To determine reasonable scales for the horizontal and vertical axes of the function \( A(d) = d(250 - 2d) \), we need to analyze the function.
Horizontal axis (d):
- The variable \( d \) represents the width of the fenced area.
- Given that Peter has 250 feet of fencing, he can only use \( d \) values that make sense for building the fenced area next to his house.
- Since he has fencing for three sides, the total length of the three sides (\( d + 250 - 2d \)) must equal to 250 feet. This indicates that: \[ d \leq 125 \text{ ft.} \]
- Thus, a reasonable scale for the horizontal axis would range from \( d = 0 \) ft to \( d = 125 \) ft. You could use increments of 25 ft or 10 ft for better readability.
Vertical axis (A(d)):
- The area \( A(d) = d(250 - 2d) \).
- To find the maximum area, we can rewrite \( A(d) \) as: \[ A(d) = 250d - 2d^2 \]
- This is a downward-opening parabola. The maximum area will occur at the vertex, which can be found using the formula \( d = -\frac{b}{2a} \) for the quadratic in standard form \( ax^2 + bx + c \):
- Here, \( a = -2 \) and \( b = 250 \): \[ d = -\frac{250}{2 \times -2} = \frac{250}{4} = 62.5 \text{ ft.} \]
- Plugging \( d = 62.5 \) into the area function to find the maximum area: \[ A(62.5) = 62.5(250 - 2 \times 62.5) = 62.5(250 - 125) = 62.5 \times 125 = 7812.5 \text{ square feet} \]
- Thus, the area will be zero for \( d = 0 \) and will reach a maximum at \( A(62.5) = 7812.5 \text{ ft}^2 \), before decreasing again towards \( d = 125 \) (where area = 0).
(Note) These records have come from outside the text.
(** Freeing a node whose retain count has been set to anything. *)
Lemma pool_free_node_spec p counts free o c n x : pool_cells p counts free ->
  counts !! o = Some c -> p_nodes p !! (o + p_sizeObject p) = Some n ->
  exists p', pool_free_node (o + p_sizeObject p)
      (set_nodes (<[o + p_sizeObject p := with_retainCount x n]> (p_nodes p)) p) = Done (tt, p') /\
    pool_cells p' (delete o counts) ((o + p_sizeObject p) :: free) /\
    p_sizeObject p' = p_sizeObject p /\ p_memblock p' = p_memblock p /\
    p_capacity p' = p_capacity p.
Proof.
  intros C Ho Hn. destruct (node_of p counts free o c C Ho) as (n' & Hn' & Hob & Hcn & Hnf).
  rewrite Hn in Hn'. injection Hn' as <-. pose proof C as [S Hf Hd Hns Hc Hk Ha Ht].
  set (a := o + p_sizeObject p) in *. set (p1 := set_nodes _ p).
  unfold pool_free_node. rewrite bind_get.
  assert (H1 : p_nodes p1 !! a = Some (with_retainCount x n)) by (cbn; by rewrite lookup_insert_eq).
  rewrite (bind_done _ _ _ _ _ (pool_update_done a _ _ p1 H1)), bind_modify.
  set (p2 := set_freeList a _).
  assert (H2 : p_nodes p2 !! a = Some (with_next (p_freeList p1) (with_retainCount x n)))
    by (cbn; by rewrite lookup_insert_eq).
  rewrite (bind_done _ _ _ _ _ (pool_update_done a _ _ p2 H2)).
  eexists. split; [reflexivity|]. split; [|done].
  set (m := with_retainCount 0 (with_next (p_freeList p1) (with_retainCount x n))).
  assert (Hsz : size counts = (1 + size (delete o counts))%nat).
  { rewrite map_size_delete, Ho. cbn. assert (size counts <> 0%nat); [|lia].
    intros E. apply map_size_empty_inv in E. by subst. }
  assert (Hobj : is_object p o) by (by apply Hk in Ho as [_ ?]).
  destruct (is_object_bounds p o S Hobj) as [Hlo _].
  split.
  - destruct S. by split.
  - cbn. rewrite !insert_insert_eq. split; [done|]. split; [destruct S; unfold a; lia|].
    exists m. rewrite lookup_insert_eq. split; [done|]. cbn. by apply linked_insert.
  - by apply NoDup_cons.
  - intros b. cbn. rewrite !insert_insert_eq. rewrite (nodes_insert p a m n Hn b). apply Hns.
  - intros b k Hb. cbn in Hb. rewrite !insert_insert_eq in Hb. cbn [set_allocCount set_nodes p_sizeObject].
    change (p_sizeObject p2) with (p_sizeObject p).
    destruct (decide (a = b)) as [<-|Hab].
    + rewrite lookup_insert_eq in Hb. injection Hb as <-. cbn. split; [unfold a; lia|].
      rewrite decide_True by (by apply elem_of_cons; left). by rewrite Hob, lookup_delete_eq.
    + rewrite lookup_insert_ne in Hb by done. destruct (Hc b k Hb) as [Hob' Hcb].
      split; [done|]. rewrite Hob' in *. rewrite lookup_delete_ne by (unfold a in Hab; lia).
      destruct (decide (b ∈ free)) as [Hbf|Hbf].
      * by rewrite decide_True by (by apply elem_of_cons; right).
      * rewrite decide_False; [done|]. by apply not_elem_of_cons.
  - intros o' y Hy. apply lookup_delete_Some in Hy as [_ Hy]. by apply Hk in Hy.
  - cbn. rewrite Ha, Hsz. destruct S. pose proof (zlen_nonneg free). rewrite u32_small; lia.
  - cbn. rewrite zlen_cons. lia.
Qed.
(* ===== verification/NetSocket.v ===== *)
(** * Sockets (src/net_socket.[ch])

    A socket owns a pool of 64 packets, a queue of packets to send and two
    event sources.  The event handlers and the blocks given to the dispatch
    queues are the steps of the model: each runs to its end before the next.
    What the operating system does (the system calls, what is received) is an
    argument.  The addresses of packets are those of the pool; their contents
    are kept beside it. *)
From S2P Require Import Prelude Bitstream Wire Fields Net Queue Pool.

Definition kNetPacketPoolCapacity : Z := 64.

(** 16 bytes of address, 256 of data, a length and a bit stream. *)
Definition sizeof_net_packet_s : Z := 16 + kNetPacketMaxLen + 8 + 24.

(** The receive callback with its context and the receive block, each a
    pointer; zero is NULL. *)
Record net_socket_info := mkInfo {
  receiveCallback : Z;
  receiveCallbackContext : Z;
  receiveBlock : Z;
}.

Definition no_receiver : net_socket_info := mkInfo 0 0 0.

Record net_socket_s := mkSocket {
  s_sockaddr : net_addr_t;
  s_isSending : Z;
  s_pending : queue_s;
  s_pool : option pool_s;             (* NULL when it could not be created *)
  s_packets : gmap Z net_packet_s;    (* the memory of the pool's objects *)
  s_receiver : net_socket_info;
  s_blocks : list Z;                  (* packets of the blocks [net_socket_send] dispatched *)
  s_delivered : list Z;               (* packets dispatched to the receiver *)
  s_wire : list (net_addr_t * list Z);  (* what [sendto] was given *)
}.

Definition set_isSending (x : Z) (s : net_socket_s) : net_socket_s :=
  mkSocket (s_sockaddr s) x (s_pending s) (s_pool s) (s_packets s) (s_receiver s)
    (s_blocks s) (s_delivered s) (s_wire s).
Definition set_pending (x : queue_s) (s : net_socket_s) : net_socket_s :=
  mkSocket (s_sockaddr s) (s_isSending s) x (s_pool s) (s_packets s) (s_receiver s)
    (s_blocks s) (s_delivered s) (s_wire s).
Definition set_pool (x : pool_s) (s : net_socket_s) : net_socket_s :=
  mkSocket (s_sockaddr s) (s_isSending s) (s_pending s) (Some x) (s_packets s) (s_receiver s)
    (s_blocks s) (s_delivered s) (s_wire s).
Definition set_packets (x : gmap Z net_packet_s) (s : net_socket_s) : net_socket_s :=
  mkSocket (s_sockaddr s) (s_isSending s) (s_pending s) (s_pool s) x (s_receiver s)
    (s_blocks s) (s_delivered s) (s_wire s).
Definition set_blocks (x : list Z) (s : net_socket_s) : net_socket_s :=
  mkSocket (s_sockaddr s) (s_isSending s) (s_pending s) (s_pool s) (s_packets s) (s_receiver s)
    x (s_delivered s) (s_wire s).
Definition set_delivered (x : list Z) (s : net_socket_s) : net_socket_s :=
  mkSocket (s_sockaddr s) (s_isSending s) (s_pending s) (s_pool s) (s_packets s) (s_receiver s)
    (s_blocks s) x (s_wire s).
Definition set_wire (x : list (net_addr_t * list Z)) (s : net_socket_s) : net_socket_s :=
  mkSocket (s_sockaddr s) (s_isSending s) (s_pending s) (s_pool s) (s_packets s) (s_receiver s)
    (s_blocks s) (s_delivered s) x.

Definition set_info (x : net_socket_info) (s : net_socket_s) : net_socket_s :=
  mkSocket (s_sockaddr s) (s_isSending s) (s_pending s) (s_pool s) (s_packets s) x
    (s_blocks s) (s_delivered s) (s_wire s).

(** ** The receiver *)

Definition net_socket_set_receive_callback (context receiveCallback : Z) : prog net_socket_s unit :=
  modify (fun s => set_info (mkInfo receiveCallback context (receiveBlock (s_receiver s))) s).

Definition net_socket_set_receive_block (block : Z) : prog net_socket_s unit :=
  modify (fun s => set_info (mkInfo (receiveCallback (s_receiver s))
                               (receiveCallbackContext (s_receiver s)) block) s).

Definition net_socket_copy_info : prog net_socket_s net_socket_info := gets s_receiver.

Definition net_socket_set_info (info : net_socket_info) : prog net_socket_s unit :=
  modify (set_info info).

(** A block goes before a callback. *)
Definition has_receiver (info : net_socket_info) : bool :=
  negb (receiveBlock info =? 0) || negb (receiveCallback info =? 0).

Definition net_socket_local_addr `{Host} (ifs : Z + list ifaddr) (addr : net_addr_t) (s : net_socket_s) :
    net_addr_t :=
  let '(_, addr) := net_addr_local ifs addr in
  mkAddr (sin_family addr) (sin_port (s_sockaddr s)) (s_addr addr).

(** ** The parts of a socket *)

Definition on_pool {A} (m : prog pool_s A) : prog net_socket_s A := fun s =>
  match s_pool s with
  | None => Fault NullPointer
  | Some p =>
      match m p with Done (a, p') => Done (a, set_pool p' s) | Fault f => Fault f end
  end.

Definition on_pending {A} (m : prog queue_s A) : prog net_socket_s A := fun s =>
  match m (s_pending s) with Done (a, q) => Done (a, set_pending q s) | Fault f => Fault f end.

Definition get_packet (packet : Z) : prog net_socket_s net_packet_s := fun s =>
  if packet =? 0 then Fault NullPointer
  else match s_packets s !! packet with
  | Some k => Done (k, s)
  | None => Fault OutOfBounds
  end.

Definition put_packet (packet : Z) (k : net_packet_s) : prog net_socket_s unit :=
  _ <- get_packet packet ;;
  modify (fun s => set_packets (<[packet := k]> (s_packets s)) s).

(** An operation of net_packet.c or bitstream.c on a packet. *)
Definition on_packet (packet : Z) (f : net_packet_s -> net_packet_s) : prog net_socket_s unit :=
  k <- get_packet packet ;; put_packet packet (f k).

Definition on_bitstream {A} (packet : Z) (m : prog bitstream_t A) : prog net_socket_s A :=
  k <- get_packet packet ;;
  fun s =>
    match m (pk_bitstream k) with
    | Fault f => Fault f
    | Done (a, b) =>
        (put_packet packet (mkPacket (pk_addr k) (pk_length k) b) ;; ret a) s
    end.

(** ** Packets *)

Definition net_packet_alloc : prog net_socket_s Z :=
  packet <- on_pool pool_alloc ;;
  (if packet =? 0 then ret tt else on_packet packet net_packet_init) ;;
  ret packet.

Definition net_packet_release (packet : Z) : prog net_socket_s unit := on_pool (pool_release packet).
Definition net_packet_retain (packet : Z) : prog net_socket_s unit := on_pool (pool_retain packet).
Definition net_packet_free (packet : Z) : prog net_socket_s unit := on_pool (pool_free packet).

(** ** Sending *)

Definition net_socket_suspend_write : prog net_socket_s unit :=
  modify (fun s => if negb (s_isSending s =? 0) then set_isSending 0 s else s).

Definition net_socket_resume_write : prog net_socket_s unit :=
  modify (fun s => if s_isSending s =? 0 then set_isSending 1 s else s).

Definition net_socket_send (packet : Z) : prog net_socket_s unit :=
  k <- get_packet packet ;;
  put_packet packet (mkPacket (pk_addr k) (bs_offset (pk_bitstream k)) (pk_bitstream k)) ;;
  k <- get_packet packet ;;
  if 0 <? pk_length k then
    net_packet_retain packet ;;
    modify (fun s => set_blocks (s_blocks s ++ [packet]) s)
  else ret tt.

Section Events.
Context (malloc : gmap Z queue_node_s -> option (Z * queue_node_s)).

(** The block [net_socket_send] dispatched first is run. *)
Definition run_send_block : prog net_socket_s unit :=
  s <- get ;;
  match s_blocks s with
  | [] => ret tt
  | packet :: blocks =>
      modify (set_blocks blocks) ;;
      on_pending (queue_push malloc packet) ;;
      net_socket_resume_write
  end.

(** [sendto] reads [length] bytes of [data]; its result is only logged. *)
Definition sendto (packet : Z) : prog net_socket_s unit :=
  k <- get_packet packet ;;
  if (0 <=? pk_length k) && (pk_length k <=? zlen (pk_data k)) then
    modify (fun s => set_wire (s_wire s ++ [(pk_addr k, take (Z.to_nat (pk_length k)) (pk_data k))]) s)
  else fail OutOfBounds.

(** [while ((packet = queue_pop(pendingPackets)))], with fuel. *)
Fixpoint send_pending (n : nat) : prog net_socket_s unit :=
  packet <- on_pending queue_pop ;;
  if packet =? NULL then ret tt
  else match n with
  | O => fail OutOfFuel
  | S n' =>
      sendto packet ;;
      on_pool (pool_release packet) ;;
      send_pending n'
  end.

(** The write event: the queue has no more objects than nodes. *)
Definition write_event : prog net_socket_s unit :=
  s <- get ;;
  send_pending (size (q_heap (s_pending s))) ;;
  net_socket_suspend_write.

End Events.

(** ** Receiving

    [datagram] is what [recvfrom] finds: nothing when it fails.  With
    [MSG_TRUNC] it returns the size of the datagram and stores what fits. *)
Definition read_event (datagram : option (net_addr_t * list Z)) : prog net_socket_s unit :=
  packet <- net_packet_alloc ;;
  if packet =? 0 then ret tt
  else match datagram with
  | None => net_packet_free packet
  | Some (addr, bytes) =>
      let read_bytes := zlen bytes in
      on_packet packet (fun k =>
        mkPacket addr (pk_length k)
          (mkBitstream (splice (pk_data k) 0 (take (Z.to_nat kNetPacketMaxLen) bytes))
             (bs_offset (pk_bitstream k)) (bs_bound (pk_bitstream k)))) ;;
      if 0 <? read_bytes then
        if read_bytes <=? kNetPacketMaxLen then
          on_packet packet (fun k => mkPacket (pk_addr k) read_bytes (pk_bitstream k)) ;;
          s <- get ;;
          if has_receiver (s_receiver s) then
            modify (fun s => set_delivered (s_delivered s ++ [packet]) s)
          else ret tt
        else net_packet_free packet
      else ret tt
  end.

(** ** Creation *)

(** What the operating system answers, in the order of the calls. *)
Record os_answers := mkOs {
  os_calloc : bool;
  os_memblock : Z;               (* the block of the pool, or NULL *)
  os_socket : option Z;          (* the [errno] of a failure *)
  os_setsockopt : option Z;
  os_aton : option (option Z);   (* no host; or whether [inet_aton] parses it *)
  os_bind : option Z;
  os_getsockname : Z + net_addr_t;
  os_fcntl : option Z;           (* of either call *)
  os_read_source : bool;
  os_write_source : bool;
}.

Definition net_socket_create `{Host} (domain port : Z) (os : os_answers)
    (memory : gmap Z net_packet_s) : outcome (NetError * option net_socket_s) :=
  if negb (os_calloc os) then Done (NetNoError, None)
  else
  pool <-! pool_create sizeof_net_packet_s kNetPacketPoolCapacity (os_memblock os) ;;
  match os_socket os with Some e => Done (netErrorPosix e, None) | None =>
  match os_setsockopt os with Some e => Done (netErrorPosix e, None) | None =>
  match os_aton os with Some None => Done (NetInvalidError, None) | aton =>
  let bindaddr := mkAddr domain (htons port)
    (match aton with Some (Some a) => a | _ => htonl 0 end) in
  match os_bind os with Some e => Done (netErrorPosix e, None) | None =>
  match os_getsockname os with inl e => Done (netErrorPosix e, None) | inr sockaddr =>
  if negb (sin_port sockaddr =? sin_port bindaddr) && negb (s_addr sockaddr =? s_addr bindaddr)
  then Done (NetInvalidError, None)
  else
  match os_fcntl os with Some e => Done (netErrorPosix e, None) | None =>
  if negb (os_read_source os && os_write_source os) then Done (NetSockError, None)
  else Done (NetNoError, Some (mkSocket sockaddr 0 queue_create pool memory no_receiver [] [] []))
  end end end end end end.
So, a reasonable scale for the vertical axis would range up to slightly above 7812.5 square feet, perhaps up to 8000 ft² with increments of 1000 ft² or similar for better granularity.
Complete statements: A reasonable scale for the horizontal axis of the function \( A(d)=d(250−2d) \) is 0 to 125 ft, with increments of 10 or 25 ft. A reasonable scale for the vertical axis of the function \( A(d)=d(250−2d) \) is 0 to 8000 ft², with increments of 1000 ft².